The researchers collected and analyzed immune cells from the blood and lymph nodes of participants during the study. They specifically examined how B cells, a type of white blood cell that makes antibodies in the immune system, responded to the vaccine.
The researchers found no serious adverse events reported among the study participants, and no participants acquired HIV infection during the study. About 97% – or all but one – of the 48 study participants reported local or systemic adverse events that were generally mild or moderate, such as pain at the injection site, malaise and headache. In most cases, these events were resolved within a day or two.
After the first immunization, all vaccine recipients but no placebo recipients were found to produce antibodies elicited by the eOD-GT8 60mer vaccine. Those vaccine-induced responses increased after the second vaccination, the researchers wrote.
Another Phase 1 study on this vaccine candidate is underway, said Dr. Julie McElrath, senior vice president and director of the vaccine and infectious disease division at Fred Hutchinson Cancer Center, who was an author of the study.
What is unique about this HIV vaccine candidate is that it was engineered to directly target the production of broadly neutralizing antibodies, said Dr. Timothy Schacker, vice dean for research and program director in HIV medicine at the University of Minnesota Medical School, who was not involved in the research.
“In HIV, when we’ve designed and tested vaccines in the past, they didn’t for whatever reason induce these broadly neutralizing antibodies,” he said. “Call them super antibodies, if you want. The broadly neutralizing antibodies work more efficiently. They’re better at controlling things.”
By showing that broadly neutralizing antibodies can be induced by a vaccine, this new study could help inform the development of other types of immunizations, not just HIV vaccines, Schacker said.
“The hope is that if you can induce this kind of immunity in people, you can protect them from some of these viruses that we’ve had a very hard time designing vaccines for that are effective,” he said. “So this is an important step forward.”

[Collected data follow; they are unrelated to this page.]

Lemma radix_init_spec d : ∀ levels n,
  (d < levels)%nat → 1 ≤ n ≤ radix d →
  ∃ k, init_spec (λ scan, blst_radix_init levels scan (radix d) (nodes d - 1) n) d n k.
Proof.
  induction d as [d IH] using lt_wf_ind. intros [|levels] n Hlev Hn; [lia|].
  destruct d as [|d].
  - exists 0. split; [done|]. split; [done|]. intros mem s Hs Hlen. cbn [blst_radix_init].
    assert (Hin : inside mem s) by (unfold inside; lia).
    destruct (put_stored mem s (Blmeta 0 0) Hin) as (mem'&->&Hst). rewrite !Ok_bind.
    exists mem'. split; [done|]. split; [by eapply stored_writes|]. cbn [shape].
    destruct Hst as (L&Hp&_). unfold inside, avail, hint in *. by rewrite L, Hp.
  - pose proof (radix_pos d). pose proof (nodes_pos d).
    destruct (radix_init_loop_spec d n Hn (λ scan m, blst_radix_init levels scan (radix d) (nodes d - 1) m)
      ltac:(intros m Hm; apply IH; [lia|lia|done]) CHILDREN 0 0)
      as (i'&m'&E&Hi'&Hm'&Hsome); [lia|lia|done|lia|].
    replace (1 + 0 * nodes d) with 1 in * by lia.
    replace (Z.max 0 (n - 0 * radix d)) with n in * by lia.
    exists (if m' <? i' then i' else m'). unfold init_spec. cbn [blst_radix_init].
    rewrite radix_leaf, next_skip_eq, sub_radix_eq, skip_eq, bool_decide_false by done. cbv zeta.
    rewrite Ok_bind, E, Ok_bind. split; [done|].
    assert (Hk : (if m' <? i' then i' else m') = Z.max i' m') by (destruct (Z.ltb_spec m' i'); lia).
    rewrite Hk. split; [lia|]. intros mem s Hs Hlen.
    assert (Hin : inside mem s) by (unfold inside; lia).
    destruct (put_stored mem s (Blmeta 0 0) Hin) as (m1&->&Hst). rewrite !Ok_bind.
    destruct (Hsome m1 s Hs) as (m2&E2&Hw&Hsh&Ht); [destruct Hst as [-> _]; lia|].
    rewrite E2, Ok_bind. exists m2. split; [by rewrite Hk|].
    assert (Hp : peek m2 s = Blmeta 0 0).
    { destruct Hw as [_ Hw]. rewrite Hw; [apply Hst|done|unfold child; lia]. }
    split.
    { eapply writes_trans; [eapply writes_sub; [by eapply stored_writes|lia|pose proof (nodes_pos (S d)); lia]|].
      eapply writes_sub; [done|unfold child; lia|lia]. }
    split; [|unfold avail; by rewrite Hp]. cbn [shape]. split.
    { unfold inside in *. destruct Hw as [-> _], Hst as [-> _]. done. }
    split; [unfold hint; by rewrite Hp|]. split; [intros j Hj; apply Hsh; [destruct Hj; lia|done]|].
    intros j Hj Hjn. by apply Ht.
Qed.

(** ** Sets of blocks *)

Definition set_of (f : Z → bool) (n : Z) : gset Z :=
  list_to_set (filter (λ k, f k = true) (seqZ 0 n)).
Definition run (a c : Z) : gset Z := list_to_set (seqZ a c).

Although this is “exciting science,” much more work needs to be done before this vaccine may be considered for use in the public, said Dr. Carlos del Rio, co-director of the Center for AIDS Research at Emory University and executive associate dean for Emory School of Medicine at Grady Health System, who was not involved in the new study.
“We know that broadly neutralizing antibodies are a potentially effective strategy to prevent HIV,” del Rio said. “We’re far from using this as a vaccine, but this is very exciting science. … Investing in this kind of research is critically important in not only developing a vaccine for HIV, but if this strategy works, it can be used for other vaccines.”
A ‘key question’
An HIV vaccine will probably need to elicit these broadly neutralizing antibodies, or bnAbs, “which are able to recognize globally diverse HIV strains and can prevent HIV infection. However, triggering bnAbs by vaccination has proven impossible so far. A key challenge is that bnAbs rarely develop, even during infection,” Penny Moore, of the University of the Witwatersrand and the National Institute for Communicable Diseases in South Africa, wrote in an editorial published alongside the new study.